How had these fools managed to subdue him? More than that -how had they managed to so irrevocably undo everything about him that once had been Saiyan? At no point in Vegeta's early education had there been mention of infant soldiers going native after planet fall. Some were killed, others lost in transit -but absorbed into their host planet's culture? Never. The concept alone is disgusting, shameful, preposterous.
The real item of interest, then, concerns the woman's connection with the Kakarrot -what is it, precisely? And, as a related matter, how did these no-ki Earthers come to know what appeared to be all of this planet's strongest fighters?
Within seconds, quite on accident, he stumbles across the answer to both questions. Following the bend of the hallway up a flight of stairs, he emerges into a wing of the house she had not shown him last night, on the (mercifully much-shorter) tour of the residence.
To his immediate left is a non-descript door through which, as he steps closer, he can smell that reeking weed the woman's father is constantly smoking, nearly overwhelming a second, softer scent he identifies (with a touch of instinctive revulsion) as belonging to the Briefs' matriarch.
To his right is -chaos. The facade is all but blanketed with photographs, stretching the length of the hallway, terminating at the far end of the corridor near the threshold of another door. (Oddly, he knows -with swift, intractable certainty- that the room behind it belongs to Bulma.)
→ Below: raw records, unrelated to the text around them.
Lemma where_code row_skip s u s' : match sel_where select with Some e => covered e = true | None => True end -> compile_where fuel select sub scope row_skip s = (Ok u, s') ->
  code s s' (exists N, within s s' N /\ forall I row reach, RowSource other_op I row reach -> in_reach scope reach ->
    forall F vm keep, final F -> stage s' F -> pos s' <= target F row_skip -> I vm -> nulls N vm -> row_kept (sel_where select) row = Some keep ->
    exists vm', reaches env other_op F I N s s' vm (if keep then pos s' else target F row_skip) vm').
Proof.
  intros Ce H1. unfold compile_where in H1. destruct (sel_where select) as [e|].
  - pose proof (proj2 (compile_codes env other_op sub scope fuel) e _ s u s' Ce H1) as [B1 M1]. gcode s. gmeaning M1. destruct M1 as (N & W & M). exists N. split; [done|].
    intros I row reach Src Hre F vm keep Fin S As Hi Hn Hk. unfold row_kept in Hk. destruct (eval scope row e) as [v|] eqn:Ev; [|done]. injection Hk as <-.
    destruct (M I row reach Src Hre F vm v Fin S ltac:(done) As Hi Hn Ev) as (vm' & R). exists vm'. destruct (truth v) as [[]|]; exact R.
  - apply last_ret in H1 as [_ ->]. gcode s. exists (fun _ => False). split; [gwithin|]. intros I row reach Src Hre F vm keep Fin S As Hi Hn [= <-]. exists vm. greach.
Qed.

Lemma emit_row_code s u s' : forallb covered (row_exprs select schema) = true -> emit_row_via_sink sub fuel select schema (cur_table cursors) false catalog result_row_sink s = (Ok u, s') ->
  code s s' (exists N, within s s' N /\ forall I row reach, RowSource other_op I row reach -> in_reach scope reach ->
    forall F vm vs, final F -> stage s' F -> I vm -> nulls N vm -> mapM (eval scope row) (row_exprs select schema) = Some vs ->
    exists n vm', Z.of_nat n <= pos s' - pos s /\ path env other_op (finish (em F)) n (pos s) vm [vs] (pos s') vm' /\ I vm' /\ frame s s' vm vm' /\ nulls N vm').
Proof.
  intros Ce H1. unfold emit_row_via_sink in H1. gcall H1 fc s1 E1. destruct fc as [first count]. cbv beta iota in H1. unfold result_row_sink in H1. gstep H1 s2 E2.
  apply last_ret in H1 as [_ ->]. destruct (row_values_code env other_op sub fuel schema _ _ _ _ _ _ _ Ce E1) as [B1 M1]. gcode s. gmeaning M1. destruct M1 as (N & W & -> & Hf & Hl & M).
  exists N. split; [gwithin|]. intros I row reach Src Hre F vm vs Fin S Hi Hn Ev.
  assert (Hvs : Forall2 (fun col v => eval scope row (plan_expr col) = Some v) (result_columns select schema) vs).
  { unfold row_exprs in Ev. apply mapM_Some_1 in Ev. by rewrite Forall2_fmap_l in Ev. }
  pose proof (Forall2_length _ _ _ Hvs) as Hlen. assert (El : len (result_columns select schema) = len vs) by (unfold len; lia). rewrite El in *. pose proof (len_nonneg vs).
  destruct (M I row reach Src Hre F vm vs Fin ltac:(gstage) Hi Hn Hvs) as (vm1 & (R1 & I1 & Fr1 & N1') & X1). destruct (fwd_path env other_op _ _ _ _ _ R1) as (n1 & Hn1 & P1).
  rewrite count_small in E2 by lia.
  destruct (run_result_row env other_op I row reach F first vs s1 s2 vm1 Src E2 ltac:(assumption) S I1 ltac:(lia) ltac:(unfold MAX_REGISTERS; lia) X1) as (vm2 & P2 & I2 & _ & T2).
  exists (n1 + 1)%nat, vm2. split; [lia|]. split; [by apply (path_trans _ _ _ _ _ _ _ _ _ _ _ _ _ P1 P2)|]. split; [done|]. unfold len in *. split.
  - intros x Hx Hnx. rewrite T2, (Fr1 x) by lia. destruct (Z.leb_spec first x), (Z.ltb_spec x (first + Z.of_nat (length vs))); cbn; try done. lia.
  - intros x Hx. pose proof (W x Hx). rewrite T2 by lia. destruct (_ && _); [done|]. by apply N1'.
Qed.

(** ** One iteration and the loop *)

Lemma select_row_kept w es row out : select_row scope w es row = Some out ->
  exists keep, row_kept w row = Some keep /\ if keep : bool then exists vs, mapM (eval scope row) es = Some vs /\ out = [vs] else out = [].
Proof.
  unfold select_row. change (match w with None => _ | Some e => _ end) with (row_kept w row). destruct (row_kept w row) as [[]|]; [|..|done]; cbn -[eval mapM]; intros E.
  - exists true. split; [done|]. destruct (mapM _ es) as [vs|]; [|done]. injection E as <-. by exists vs.
  - exists false. injection E as <-. done.
Qed.

Lemma counters_through lim state n (vm vm' : MVm) : counters_below lim n -> (forall x, 0 <= x < n -> rg vm' x = rg vm x) -> counters_at lim state vm -> counters_at lim state vm'.
Proof. intros [_ Hb] Hr. apply counters_frame. intros x Hx. apply Hr. rewrite Forall_forall in Hb. by apply Hb. Qed.

(** From the start of an iteration: the row is judged, and yielded or not. *)
Definition iteration (lim : option LimitState) (N : Z -> Prop) (F : Gen) (start stop over : Z) (At : MVm -> Prop) (row : Row) : Prop :=
  forall vm state out, At vm -> nulls N vm -> counters_at lim state vm -> select_row scope (sel_where select) (row_exprs select schema) row = Some out ->
  exists n vm', Z.of_nat n <= over - start /\ path env other_op (finish (em F)) n start vm (feed state out).1.1 (if (feed state out).2 then over else stop) vm' /\
    At vm' /\ nulls N vm' /\ counters_at lim (feed state out).1.2 vm'.
(* ===== verification/SelectProperties.v ===== *)
(** * Properties of SELECT

    What a compiled SELECT does when it runs, over the machine, the table
    cursors and the records of the database. *)

From stdpp Require Import prelude list numbers gmap sorting.
From Stdlib Require Import ZArith Lia.
From S2P Require Import Prelude Varint Text Record Float ValueOrder Format Coerce Functions Tokenizer Grammar Statements Header Freelist Vfs Journal Wal Lock Shm Checkpoint PageCache Pager Commit Transactions Allocator BtreePage LeafPage LeafSearch Btree Tree TreeSplit Overflow TableTree Table Cursor CursorScan TableProperties Program Vm VmCursor Sorter Exec Ast Codegen CodegenExpr CodegenState Eval CodegenRun CodegenCond CodegenValue CodegenCall ExecRun CodegenSelect CodegenRows CodegenSeek CodegenAggregate CodegenEntry CodegenLoop SelectTable.

Local Open Scope Z_scope.

(** The values of every row of a table. *)
Definition table_values (T : list (Z * list Z)) : option (list (Z * list Value)) :=
  mapM (fun t => match decode_record t.2 Utf8 with Ok vs => Some (t.1, vs) | Err _ => None end) T.

Lemma table_values_decode T V : table_values T = Some V -> Forall2 (fun t v => t.1 = v.1 /\ decode_record t.2 Utf8 = Ok v.2) T V.
Proof.
  intros E. apply mapM_Some_1 in E. eapply Forall2_impl; [exact E|]. cbn. intros t v Ev. destruct (decode_record t.2 Utf8) as [vs|]; [|done]. by injection Ev as <-.
Qed.

(** A map has one list of its entries in the order of the keys. *)
Lemma ordered_entries_unique (T T' : list (Z * list Z)) : ForallOrdPairs (fun a b => a.1 < b.1) T -> ForallOrdPairs (fun a b => a.1 < b.1) T' ->
  (list_to_map T : gmap Z (list Z)) = list_to_map T' -> T = T'.
Proof.
  assert (Hs : forall l : list (Z * list Z), ForallOrdPairs (fun a b => a.1 < b.1) l -> StronglySorted (fun a b => a.1 < b.1) l /\ NoDup l.*1).
  { induction 1 as [|x l Hx Hl [IH1 IH2]]; [split; constructor|]. split; [by constructor|]. cbn. constructor; [|done]. intros (y & Ey & Hy)%list_elem_of_fmap. rewrite Forall_forall in Hx. specialize (Hx y Hy). cbn in Hx. lia. }
  intros H1 H2 E. destruct (Hs _ H1) as [S1 N1], (Hs _ H2) as [S2 N2]. apply (StronglySorted_unique_strong (fun a b => a.1 < b.1)); [|done|done|by apply list_to_map_inj].
  intros x y _ _ Hxy Hyx. lia.
Qed.

Section Properties.
Context `{host : Host} {OS : Type} `{Fcntl OS} {Ext : Type} (env : Env).
Context (other_op : Instruction -> M (Vm (OS := OS) (Ext := Ext)) ExecError Step).
Context (sub : SubqueryCompiler) (hoist : bool -> TableSchema -> Scope -> Expr -> G SubqueryCompiler) (materialize : Select -> list TableSchema -> Z -> G unit) (fuel : nat).
(** * Diet AI front end: the view-state pipeline of [src/App.tsx]

    A shallow embedding of the single React component file of the
    repository: the theme hook [useDarkMode], the fetch effect of [App],
    and the renderer (the JSX of [App], [PriceTag], [CardSkeleton]).

    - [JS]: the values of the language the program handles: binary64
      numbers with [toFixed] and the conversion to strings, JSON values,
      truthiness, property reads, exceptions.
    - The browser: [localStorage], the class list of the document root and
      [matchMedia], with storage that may refuse reads or writes.
    - [useDarkMode]: the initializer, the effect and the toggle, and the
      themes reachable by them.
    - The fetch: the three state cells, the setters, and the mount effect
      with its [try]/[catch]/[finally].
    - The renderer: the element tree as a function of the cells.
    - The properties, numbered as the claims of the specification. *)

From Stdlib Require Import ZArith QArith Qround Qabs Lia List Bool.
From Stdlib Require Import Strings.String Strings.Ascii.
From stdpp Require Import gmap strings.

Local Open Scope Z_scope.
Set Warnings "-register-all".

(* ===================================================================== *)
(** * JavaScript values *)
(* ===================================================================== *)

Module JS.

(** Exceptions the program can meet. *)
Inductive exn :=
| TypeError            (* property read on null/undefined, call of a non-function *)
| RangeError           (* toFixed with a digit count outside 0..100 *)
| SecurityError        (* storage access denied by the browser *)
| QuotaExceededError   (* storage write refused *)
| AxiosError           (* network failure, or a status rejected by validateStatus *)
| ReactError.          (* "Objects are not valid as a React child" *)

(** The outcome of evaluating an expression: a value or a thrown exception. *)
Inductive Result (A : Type) :=
| Ok (a : A)
| Throw (e : exn).
Arguments Ok {A} a.
Arguments Throw {A} e.

(** A JavaScript [number].  A finite binary64 is a rational; it is
    carried by its exact value.  The two zeros are identified: no operation
    used by this program ([typeof], [>], [toFixed], string conversion)
    tells them apart. *)
Inductive number :=
| NaN
| Infinity (negative : bool)
| Finite (q : Q).

(** JSON-shaped values, with [undefined] for absent properties. *)
Inductive jsval :=
| JUndefined
| JNull
| JBool (b : bool)
| JNum (n : number)
| JStr (s : string)
| JArr (elems : list jsval)
| JObj (fields : list (string * jsval)).

(** ** Decimal digits *)

Definition digit_char (d : Z) : ascii := ascii_of_nat (48 + Z.to_nat d).

(** Most significant digit first; [fuel] bounds the number of further
    digits, and [Z.log2 n] is always enough. *)
Fixpoint digits_aux (fuel : nat) (n : Z) (acc : list ascii) : list ascii :=
  let acc' := digit_char (n mod 10) :: acc in
  match fuel with
  | O => acc'
  | S f => if n <? 10 then acc' else digits_aux f (n / 10) acc'
  end.

Definition digits (n : Z) : list ascii :=
  digits_aux (Z.to_nat (Z.log2 n)) n [].

Definition decimal (n : Z) : string := string_of_list_ascii (digits n).

Definition is_digit (c : ascii) : bool :=
  let k := nat_of_ascii c in (48 <=? k)%nat && (k <=? 57)%nat.

Fixpoint all_digits (s : string) : bool :=
  match s with
  | EmptyString => true
  | String c s' => is_digit c && all_digits s'
  end.

(** ** Rational helpers *)

Definition pow2 (e : Z) : Q :=
  if 0 <=? e then inject_Z (2 ^ e) else 1 # Z.to_pos (2 ^ (- e)).

Definition pow10 (e : Z) : Q :=
  if 0 <=? e then inject_Z (10 ^ e) else 1 # Z.to_pos (10 ^ (- e)).

Definition Qlt_bool (a b : Q) : bool := negb (Qle_bool b a).

(** Nearest integer to a non-negative rational, the larger one on a tie. *)
Definition round_half_up (q : Q) : Z :=
  (2 * Qnum q + Z.pos (Qden q)) / (2 * Z.pos (Qden q)).

(** Nearest integer to a non-negative rational, the even one on a tie. *)
Definition round_half_even (q : Q) : Z :=
  let fl := Qfloor q in
  match Qcompare (q - inject_Z fl)%Q (1 # 2) with
  | Lt => fl
  | Gt => fl + 1
  | Eq => if Z.even fl then fl else fl + 1
  end.

(** [floor_log2 q] for [q > 0]. *)
Definition floor_log2 (q : Q) : Z :=
  let d := Z.log2 (Qnum q) - Z.log2 (Z.pos (Qden q)) in
  if Qle_bool (pow2 d) q then d else d - 1.

(** [floor_log10 q] for [q > 0]. *)
Definition floor_log10 (q : Q) : Z :=
  if Qle_bool 1 q then Z.of_nat (List.length (digits (Qfloor q))) - 1
  else
    let j := Z.of_nat (List.length (digits (Qfloor (/ q)%Q))) - 1 in
    if Qeq_bool (q * pow10 j)%Q 1 then - j else - (j + 1).

(** ** Binary64 *)

(** The number a decimal literal (in source text or in a JSON body)
    denotes: the nearest binary64, ties to the even significand, with
    gradual underflow and overflow to infinity. *)
Definition nearest_double (q : Q) : number :=
  if Qeq_bool q 0 then Finite 0
  else
    let a := Qabs q in
    let e := Z.max (floor_log2 a - 52) (-1074) in
    let m := round_half_even (a / pow2 e)%Q in
    let v := (inject_Z m * pow2 e)%Q in
    if Qle_bool (pow2 1024) v then Infinity (Qlt_bool q 0)
    else Finite (Qred (if Qlt_bool q 0 then (- v)%Q else v)).

Definition eq_number (x y : number) : bool :=
  match x, y with
  | Finite a, Finite b => Qeq_bool a b
  | Infinity s, Infinity t => Bool.eqb s t
  | _, _ => false   (* NaN is equal to nothing *)
  end.

(** A finite value is a binary64 when rounding leaves it unchanged. *)
Definition is_double (q : Q) : bool := eq_number (nearest_double q) (Finite q).

(** [x > y] of the language: false as soon as one side is NaN. *)
Definition gt (x y : number) : bool :=
  match x, y with
  | NaN, _ | _, NaN => false
  | Infinity sx, Infinity sy => negb sx && sy
  | Infinity sx, Finite _ => negb sx
  | Finite _, Infinity sy => sy
  | Finite a, Finite b => Qlt_bool b a
  end.

(** ** Number to string

    [Number::toString] of ECMA-262 in radix 10: the shortest decimal
    [s * 10^(n-k)] (with [k] digits in [s]) that reads back as the same
    binary64, the closest such [s] when there are several. *)

(** The candidates with [k] digits around [a > 0]: the multiple of
    [10^(n0-k)] just below [a] and the one just above. *)
Definition shortest_at (a : Q) (n0 : Z) (k : Z) : option (Z * Z) :=
  let scale := pow10 (n0 - k) in
  let lo := Qfloor (a / scale)%Q in
  let hi := lo + 1 in
  let ok s := eq_number (nearest_double (inject_Z s * scale)%Q) (Finite a) in
  let pick s := if Qle_bool (pow10 k) (inject_Z s) then (s / 10, n0 + 1) else (s, n0) in
  match ok lo, ok hi with
  | false, false => None
  | true, false => Some (pick lo)
  | false, true => Some (pick hi)
  | true, true =>
      let dlo := (a - inject_Z lo * scale)%Q in
      let dhi := (inject_Z hi * scale - a)%Q in
      match Qcompare dlo dhi with
      | Lt => Some (pick lo)
      | Gt => Some (pick hi)
      | Eq => Some (pick (if Z.even lo then lo else hi))
      end
  end.

Fixpoint shortest_from (fuel : nat) (a : Q) (n0 : Z) (k : Z) : Z * Z :=
  match shortest_at a n0 k with
  | Some sn => sn
  | None =>
      match fuel with
      | O => (Qfloor (a / pow10 (n0 - k))%Q, n0)
      | S f => shortest_from f a n0 (k + 1)
      end
  end.

(** The pair [(s, n)] for a finite [a > 0]; seventeen digits always
    identify a binary64. *)
Definition shortest (a : Q) : Z * Z :=
  shortest_from 16 a (floor_log10 a + 1) 1.

Definition zeros (n : Z) : list ascii := repeat "0"%char (Z.to_nat n).

Definition exponent_part (n : Z) : list ascii :=
  let e := n - 1 in
  "e"%char :: (if e <? 0 then "-"%char else "+"%char) :: digits (Z.abs e).

Definition format_shortest (s n : Z) : list ascii :=
  let ds := digits s in
  let k := Z.of_nat (List.length ds) in
  if (k <=? n) && (n <=? 21) then ds ++ zeros (n - k)
  else if (0 <? n) && (n <=? 21) then
    firstn (Z.to_nat n) ds ++ "."%char :: skipn (Z.to_nat n) ds
  else if (-6 <? n) && (n <=? 0) then
    "0"%char :: "."%char :: zeros (- n) ++ ds
  else if k =? 1 then ds ++ exponent_part n
  else firstn 1 ds ++ "."%char :: skipn 1 ds ++ exponent_part n.

Definition Number_toString (x : number) : string :=
  match x with
  | NaN => "NaN"
  | Infinity false => "Infinity"
  | Infinity true => "-Infinity"
  | Finite q =>
      if Qeq_bool q 0 then "0"
      else
        let '(s, n) := shortest (Qabs q) in
        let body := string_of_list_ascii (format_shortest s n) in
        if Qlt_bool q 0 then "-" +:+ body else body
  end.

(** ** Number.prototype.toFixed

    [x.toFixed(f)] of ECMA-262: a digit count outside 0..100 is a
    [RangeError]; a value that is not finite, or of magnitude [10^21] and
    more, is written as [Number::toString] writes it; otherwise [n] is the
    integer nearest to [x * 10^f], the larger one on a tie, and its digits
    are padded with zeros to [f + 1] and split before the last [f]. *)

Definition toFixed (x : number) (f : Z) : Result string :=
  if (f <? 0) || (100 <? f) then Throw RangeError
  else
    match x with
    | Finite q =>
        let sign := if Qlt_bool q 0 then "-" else "" in
        let a := Qabs q in
        if Qle_bool (pow10 21) a then Ok (sign +:+ Number_toString (Finite a))
        else
          let n := round_half_up (a * pow10 f)%Q in
          let m := digits n in
          if f =? 0 then Ok (sign +:+ string_of_list_ascii m)
          else
            let k := Z.of_nat (List.length m) in
            let m := if k <=? f then zeros (f + 1 - k) ++ m else m in
            let k := if k <=? f then f + 1 else k in
            let a := firstn (Z.to_nat (k - f)) m in
            let b := skipn (Z.to_nat (k - f)) m in
            Ok (sign +:+ string_of_list_ascii (a ++ "."%char :: b))
    | _ => Ok (Number_toString x)
    end.

(** The number written as the decimal fraction [num / 10^frac]. *)
Definition lit (num : Z) (frac : Z) : number :=
  nearest_double (inject_Z num * pow10 (- frac))%Q.

(** ** Dynamic operations on values *)

(** ToBoolean: the falsy values are [undefined], [null], [false], zero,
    NaN and the empty string. *)
Definition truthy (v : jsval) : bool :=
  match v with
  | JUndefined | JNull => false
  | JBool b => b
  | JNum NaN => false
  | JNum (Infinity _) => true
  | JNum (Finite q) => negb (Qeq_bool q 0)
  | JStr s => negb (String.eqb s "")
  | JArr _ | JObj _ => true
  end.

(** [a || b] *)
Definition js_or (a b : jsval) : jsval := if truthy a then a else b.

(** [a ?? b] *)
Definition nullish (a b : jsval) : jsval :=
  match a with
  | JUndefined | JNull => b
  | _ => a
  end.

(** [typeof v === 'number'] *)
Definition is_number (v : jsval) : bool :=
  match v with
  | JNum _ => true
  | _ => false
  end.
Vegeta peruses the bedlam, gaze sweeping across frozen images of that batty, foul-smelling old man and his empty-headed mate, many of these also featuring juvenile iterations of the woman, sitting in her father's lap, bent over some mechanical contraption or other, covered in grease and grinning like an imbecile, watering plants with her mother, even brandishing two of what he guesses are this planet's incredibly small dragon balls, a mischievous grin cutting up at the corners of her mouth.
There are a great many photographs, too, of an adolescent Bulma and Kakarrot as a brat, flanked by shots of the two amidst shifting configurations of a large group of people, some of whom he's had the immense pleasure to watch die in humiliating fashion -a vagrant he recognizes as that hot-headed moron the Saibamen had offed, the bald monk, the three-eyed man and his doll, and countless others he's never seen before. (He does note, however, the conspicuous absence of the Earth-Namekian and Kakarrot's abomination.) With new clarity, he identifies the woman's relationship with Kakarrot (and the variegated assortment of Others) as one of long-history and camaraderie. (This does not account for how this disgraceful thing happened, of course, but it is a place to start, if nothing else.)
Then come the small collection of photos depicting only the woman and that scarred weakling, enacting all manner of absurd rituals. In one, she appears to have murder on her mind, chasing the fool around the Capsule Corp lawn with a great, gleaming, sharply-pronged object; in another, the warrior is on bended knee, palm laid dramatically across his breast, holding out a bouquet of colorfully-festooned plants to a beaming Bulma. And there are plenty more -of the two hand-in-hand, embracing, arguing, of the scarred man hefting her in his arms, of the woman planting an impromptu kiss on the blushing buffoon's cheek—all of which indicate her relationship with this one is something somewhat more than simply 'friendship…'
Vegeta attempts to tease out when he became so stiff, exhaling to release the inexplicable tension -and promptly pulling taut all over again when he catches a whiff of the woman coming up the stairs.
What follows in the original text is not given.